Browser Skills

https://news.ycombinator.com — YCombinator's link aggregator. Three access paths tested: http_get DOM scraping, Algolia search API, and the official HN Firebase API. All work without a browser.

Do this first: pick your access path

Goal	Best approach	Latency
Current front page (30 stories, real-time)	`http_get` + regex	~170ms
Historical / keyword search	Algolia search API	~400ms
Full comment tree (nested)	Algolia items API	~300ms
Specific item by ID	Firebase API	~200ms
500 ranked story IDs	Firebase topstories	~200ms (+ ~190ms/item after)

Never use a browser for read-only HN tasks. Everything is accessible over HTTP with no auth, no JS rendering needed.

Path 1: http_get front page (fastest for real-time data)
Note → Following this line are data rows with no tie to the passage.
(** What is returned once the response has been decoded:
    [data[0].get("id", 0)] when [data] is a non-empty list, [0] otherwise. *)
Definition created_id (data : pyval) : Result pyval :=
  let is_list := match data with PList _ => true | _ => false end in
  let len := match data with PList l => Z.of_nat (length l) | _ => 0 end in
  if truthy data && is_list && (0 <? len)
  then
    match data with
    | PList (PDict d :: _) => Ok (default (PInt 0) (d !! "id"))
    | PList (first :: _) =>
        Raise (Builtin "AttributeError"
                 ("'" +:+ type_name first +:+ "' object has no attribute 'get'"))
    | _ => Raise (Builtin "IndexError" "list index out of range")
    end
  else Ok (PInt 0).

(** The POST that carries a highlight: [json={"highlights": [highlight_data]}]
    with the access token in the [Authorization] header. *)
Definition submission_request (readwise_access_token : string)
    (highlight : Highlight) : HttpRequest :=
  {| url := "https://readwise.io/api/v2/highlights/";
     authorization := "Token " +:+ readwise_access_token;
     json := PDict {[ "highlights" := PList [PDict (highlight_data highlight)] ]} |}.

Section Provider.
(** [settings.readwise_access_token] *)
Variable readwise_access_token : string.
(** The highlights-storage provider. *)
Variable post : HttpRequest -> HttpOutcome.

(** The state threaded through is the list of requests sent so far. *)
Definition submit_highlight (highlight : Highlight)
  : M (list HttpRequest) pyval :=
  if negb (str_truthy (title highlight))
  then raise (ReadwiseError "Title is required for Readwise submission")
  else
    try_exceptM
      (let request := submission_request readwise_access_token highlight in
       _ ← modify (fun sent => (sent ++ [request])%list);
       response ←
         match post request with
         | TransportError msg => raise (Builtin "TransportError" msg)
         | HttpResponse status_code body => mret (status_code, body)
         end;
       _ ← lift (raise_for_status (fst response));
       data ←
         match snd response with
         | inl msg => raise (Builtin "JSONDecodeError" msg)
         | inr data => mret data
         end;
       lift (created_id data))
      (fun e =>
         match e with
         | HTTPStatusError status_code _ =>
             raise (ReadwiseError ("Readwise API error: " +:+ pretty status_code))
         | _ =>
             raise (ReadwiseError ("Failed to submit to Readwise: " +:+ exn_str e))
         end).
End Provider.

(** The GET that probes the access token. *)
Record HttpGet : Type := {
  get_url : string;
  get_authorization : string;
}.

Definition auth_request (readwise_access_token : string) : HttpGet :=
  {| get_url := "https://readwise.io/api/v2/auth/";
     get_authorization := "Token " +:+ readwise_access_token |}.

Section Probe.
Variable readwise_access_token : string.
(** The provider's answer to a GET. *)
Variable get_ : HttpGet -> HttpOutcome.

(** The state threaded through is the list of probes sent so far. *)
Definition check_connection : M (list HttpGet) bool :=
  try_exceptM
    (let request := auth_request readwise_access_token in
     _ ← modify (fun sent => sent ++ [request]);
     match get_ request with
     | TransportError msg => raise (Builtin "TransportError" msg)
     | HttpResponse status_code _ => mret (status_code =? 204)
     end)
    (fun _ => mret false).
End Probe.

End readwise.

(** ** api.py *)

Module api.

(** An uploaded file: its name, if any, and its bytes. *)
Record UploadFile : Type := {
  filename : option string;
  content : list Byte.byte;
}.

(** Everything a request handler can touch: the globals of [state] and the
    requests sent to the highlights-storage provider. *)
Record World : Type := {
  globals : state.State;
  sent : list readwise.HttpRequest;
}.

Definition on_globals {A : Type} (m : M state.State A) : M World A :=
  fun w =>
    let '(r, g) := m (globals w) in
    (r, {| globals := g; sent := sent w |}).

Definition on_network {A : Type} (m : M (list readwise.HttpRequest) A)
  : M World A :=
  fun w =>
    let '(r, n) := m (sent w) in
    (r, {| globals := globals w; sent := n |}).

(** The dict both [/parse] and [/process] build for the extraction step. *)
Definition extraction_context (current : option string)
    (recent : list SubmissionRecord) : claude.Context :=
  {| claude.current := current;
     claude.recent :=
       map (fun s : SubmissionRecord =>
              <["text" := Some (str_take 100 (text (highlight s)))]>
                (<["title" := title (highlight s)]>
                   (∅ : gmap string (option string))))
           recent |}.

Section Providers.
Variable convert : list Byte.byte -> string -> string + elevenlabs.SttResult.
Variable messages_parse : string -> string + option claude.ParsedHighlight.
Variable readwise_access_token : string.
Variable post : readwise.HttpRequest -> readwise.HttpOutcome.
(** pydantic's lax conversion to [int], see [validate_optional_int]. *)
Variable lax : pyval -> option Z.

(** [now_recent] is the clock as [state.get_recent] reads it, [now_record]
    as [state.add_submission] does. *)
Definition process_audio (audio : UploadFile)
    (now_recent now_record : datetime) : M World ProcessResponse :=
  try_exceptM
    (let audio_bytes := content audio in
     '(transcript, _) ←
       lift (elevenlabs.transcribe convert audio_bytes
               (str_or (filename audio) "audio.m4a"));
     w ← get;
     let '(current, _) := state.get_context (globals w) in
     recent ← lift (state.get_recent 2 10 now_recent (globals w));
     let context := extraction_context current recent in
     highlight ← lift (claude.parse messages_parse transcript (Some context));
     readwise_id ←
       on_network (readwise.submit_highlight readwise_access_token post
                     highlight);
     _ ← on_globals (state.add_submission lax transcript highlight
                       readwise_id now_record);
     rid ← lift (validate_optional_int lax readwise_id);
     mret {| pr_success := true;
             pr_transcript := transcript;
             pr_highlight := highlight;
             pr_readwise_id := rid |})
    (fun e =>
       match e with
       | TranscriptionError _ =>
           raise (HTTPException 500 ("Transcription failed: " +:+ exn_str e))
       | ParsingError _ =>
           raise (HTTPException 500 ("Parsing failed: " +:+ exn_str e))
       | ReadwiseError _ =>
           raise (HTTPException 500
                    ("Readwise submission failed: " +:+ exn_str e))
       | _ => raise e
       end).

(** The stages of one run of [process_audio] on [audio], started in the
    world [w]. *)
Definition transcription_succeeds (audio : UploadFile) (transcript : string)
  : Prop :=
  exists duration,
    elevenlabs.transcribe convert (content audio)
      (str_or (filename audio) "audio.m4a") = Ok (transcript, duration).

Definition extraction_succeeds (w : World) (now_recent : datetime)
    (transcript : string) (highlight : Highlight) : Prop :=
  exists recent,
    state.get_recent 2 10 now_recent (globals w) = Ok recent /\
    claude.parse messages_parse transcript
      (Some (extraction_context (state.current_context (globals w)) recent))
    = Ok highlight.

Definition submission_succeeds (w : World) (highlight : Highlight)
    (readwise_id : pyval) : Prop :=
  fst (readwise.submit_highlight readwise_access_token post highlight (sent w))
  = Ok readwise_id.

Definition submission_fails (w : World) (highlight : Highlight) (msg : string)
  : Prop :=
  fst (readwise.submit_highlight readwise_access_token post highlight (sent w))
  = Raise (ReadwiseError msg).
End Providers.

(** The other routes. Each is given the providers it calls; [now] is the
    clock as the route reads it. *)
Section Routes.
Variable convert : list Byte.byte -> string -> string + elevenlabs.SttResult.
Variable messages_parse : string -> string + option claude.ParsedHighlight.
Variable readwise_access_token : string.
Variable post : readwise.HttpRequest -> readwise.HttpOutcome.
Variable get_ : readwise.HttpGet -> readwise.HttpOutcome.
Variable lax : pyval -> option Z.

(** [POST /transcribe] *)
Definition transcribe_audio (audio : UploadFile) : Result TranscribeResponse :=
  try_except
    (let audio_bytes := content audio in
     '(text, duration) ←
       elevenlabs.transcribe convert audio_bytes
         (str_or (filename audio) "audio.m4a");
     mret {| tr_text := text; tr_duration_seconds := duration |})
    (fun e =>
       match e with
       | TranscriptionError _ => Raise (HTTPException 500 (exn_str e))
       | _ => Raise e
       end).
The front page HTML is ~34KB. Story order matches Firebase /topstories.json exactly — confirmed identical on 2026-04-18.

python

import re, html as htmllib

page = http_get("https://news.ycombinator.com")

# Extract all 30 story IDs (in rank order)
story_ids = re.findall(r'<tr class="athing submission" id="(\d+)">', page)

# Extract titles + URLs (same order as IDs)
titles_urls = re.findall(
    r'class="titleline"[^>]*><a href="([^"]*)"[^>]*>(.*?)</a>', page
)

# Extract scores keyed by story ID (job posts have no score row)
scores_by_id = {
    m.group(1): int(m.group(2))
    for m in re.finditer(
        r'<span class="score" id="score_(\d+)">(\d+) points</span>', page
    )
}

# Extract authors keyed by story ID (anchor on score span)
authors_by_id = {}
for m in re.finditer(
    r'<span class="score" id="score_(\d+)">\d+ points</span>'
    r'.*?class="hnuser">(.*?)</a>',
    page, re.DOTALL
):
    authors_by_id[m.group(1)] = m.group(2)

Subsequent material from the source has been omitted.